- Activity:
In the material below, count the lines with the word "negb" and state that number only.

### Data for processing

Definition paginate_after {T} (rs : list T) (page_size : Z) (page_token : text) (policy : PagingPolicy) (name : T -> text)
    (issued_boundary : option text) : option (result (Page T) PubSubError) :=
  match page_limit policy page_size with
  | Err e => Some (Err e)
  | Ok limit =>
      match page_start rs page_token policy name issued_boundary with
      | Err e => Some (Err e)
      | Ok start =>
          let end_ := Z.min (saturating usize (Z.of_nat start + limit)) (Z.of_nat (length rs)) in
          token ← (if end_ <? Z.of_nat (length rs) then
                     match policy with
                     | Strict => if end_ <=? 0 then None else (fun r => opaque_token (name r)) <$> rs !! Z.to_nat (end_ - 1)
                     | Emulator => name <$> rs !! Z.to_nat end_
                     end
                   else Some []);
          Some (Ok {| resources := page_slice rs start limit; next_page_token := token |})
      end
  end.

Definition paginate {T} (rs : list T) (page_size : Z) (page_token : text) (policy : PagingPolicy) (name : T -> text)
    : option (result (Page T) PubSubError) :=
  paginate_after rs page_size page_token policy name None.

Definition named (s : string) : text := chars ("projects/p/topics/" +:+ s).

Example paginate_ex :
  let rs := [named "a"; named "b"; named "c"] in
  (match paginate rs 2 [] Strict id with
   | Some (Ok p) => resources p = [named "a"; named "b"] /\ length (next_page_token p) = 26%nat /\
       paginate rs 2 (next_page_token p) Strict id = Some (Ok {| resources := [named "c"]; next_page_token := [] |})
   | _ => False
   end) /\
  paginate rs 1 (named "b") Emulator id = Some (Ok {| resources := [named "b"]; next_page_token := named "c" |}) /\
  paginate rs 1001 [] Strict id = Some (Err InvalidArgument) /\
  paginate rs 1 (chars "garbage") Strict id = Some (Err InvalidArgument).
Proof. by vm_compute. Qed.
(* ===== verification/PsLabel.v ===== *)
(** * Pub/Sub label characters and label validation

    Models [crates/fireemu-core-pubsub/src/label_value.rs], whose tables of Unicode ranges
    are copied, and [validate_labels] and [human_duration] of configuration.rs, with the
    production check of a subscription's configuration.  The standard library's binary
    search is its halving loop. *)
From S2P Require Import Prelude Time Text PsName PsFilter PsMessage PsSubscription.
Definition state_new (seed : Z) : PubSubState := {|
  seed := seed; resource_policies := ∅; policy_incarnation := 0; enforce_dead_letter_iam := false;
  dead_letter_grants_required := false; project_numbers := ∅; issued_page_boundaries := ∅; topics := ∅;
  subscriptions := ∅; topic_subs := ∅; function_subscriptions := ∅; snapshots := ∅; topic_snapshots := ∅;
  snapshot_message_refs := ∅; topic_counter := 0; message_counter := 0; ack_rng := splitmix_new (ack_seed seed);
  snapshot_counter := 0; snapshot_retained_bytes := 0;
  push_minimum_interval := dur_from_millis DEFAULT_PUSH_MINIMUM_REDELIVERY_INTERVAL_MILLIS; next_address := 0;
|}.

(** [map.contains_key(key)] *)
Definition contains_key `{Countable K} {V} (key : K) (m : gmap K V) : bool := bool_decide (is_Some (m !! key)).

(** [map.values()] *)
Definition values {V} (m : gmap text V) : list V := map snd (btree_map_iter m).

(** [sub_mut(name)?] and the call of a method on what it borrows. *)
Definition on_subscription {A} (key : text) (method : SubscriptionState -> option (result A PubSubError * SubscriptionState)) : B A :=
  fun s =>
    match subscriptions s !! key with
    | None => Some (Err NotFound, s)
    | Some sub => '(r, sub) ← method sub; Some (r, with_subscriptions (<[key := sub]> (subscriptions s)) s)
    end.

Definition sub_mut {A} (name : SubscriptionName) (method : SubscriptionState -> option (result A PubSubError * SubscriptionState)) : B A :=
  on_subscription (subscription_to_full name) method.

(** ** Configuration *)

Definition is_project_number (number : text) : bool :=
  negb (bool_decide (number = [])) && (str_len number <=? 20) && forallb is_ascii_digit number &&
  negb (bool_decide (head number = Some (ch "0"))).

Definition set_project_numbers (numbers : gmap text text) : B unit :=
  do? p_each (fun '(project, number) =>
        do? p_lift (validate_project project) in
        refuse (negb (is_project_number number)) InvalidArgument) (btree_map_iter numbers) in
  modify (with_project_numbers numbers).

Definition set_dead_letter_iam_enforcement (enforce : bool) : B unit :=
  modify (fun s => with_dead_letter_grants_required enforce (with_enforce_dead_letter_iam enforce s)).

Definition set_dead_letter_grants_required (required : bool) : B unit :=
  modify (with_dead_letter_grants_required required).

Definition set_state_push_minimum_interval (interval : LogicalDuration) : B unit :=
  let interval := if interval <? 0 then 0 else interval in
  modify (fun s => with_subscriptions (set_push_minimum_redelivery_interval interval <$> subscriptions s)
                     (with_push_minimum_interval interval s)).

(** ** Policies *)

Definition get_resource_policy (s : PubSubState) (resource : text) : result ResourcePolicy PubSubError :=
  match resource_policies s !! resource with Some p => Ok (policy_get p) | None => Err NotFound end.

Definition set_resource_policy (resource expected : text) (v : option Z) (bs : list PolicyBinding) : B ResourcePolicy :=
  fun s =>
    match resource_policies s !! resource with
    | None => Some (Err NotFound, s)
    | Some p =>
        let '(r, p) := policy_set p expected v bs in
        Some (r, with_resource_policies (<[resource := p]> (resource_policies s)) s)
    end.

Definition create_resource_policy (resource : text) : B unit :=
  let? last := gets policy_incarnation in
  let? incarnation := found (n ← checked u32 (last + 1); if n <=? 0xffffff then Some n else None) ResourceExhausted in
  do? modify (with_policy_incarnation incarnation) in
  modify (fun s => with_resource_policies (<[resource := policy_new incarnation]> (resource_policies s)) s).

Definition service_agent (number : text) : text :=
  chars "serviceAccount:service-" ++ number ++ chars "@gcp-sa-pubsub.iam.gserviceaccount.com".

Definition policy_grants (s : PubSubState) (resource r member : text) : bool :=
  match resource_policies s !! resource with Some p => grants p r member | None => false end.

Definition dead_letter_authorized (s : PubSubState) (source : SubscriptionName) (destination : TopicName) : bool :=
  if negb (enforce_dead_letter_iam s) || negb (dead_letter_grants_required s) then true
  else
    match project_numbers s !! sub_project source with
    | None => false
    | Some number =>
        policy_grants s (subscription_to_full source) (chars "roles/pubsub.subscriber") (service_agent number) &&
        policy_grants s (topic_to_full destination) (chars "roles/pubsub.publisher") (service_agent number)
    end.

######

- Written reply:
4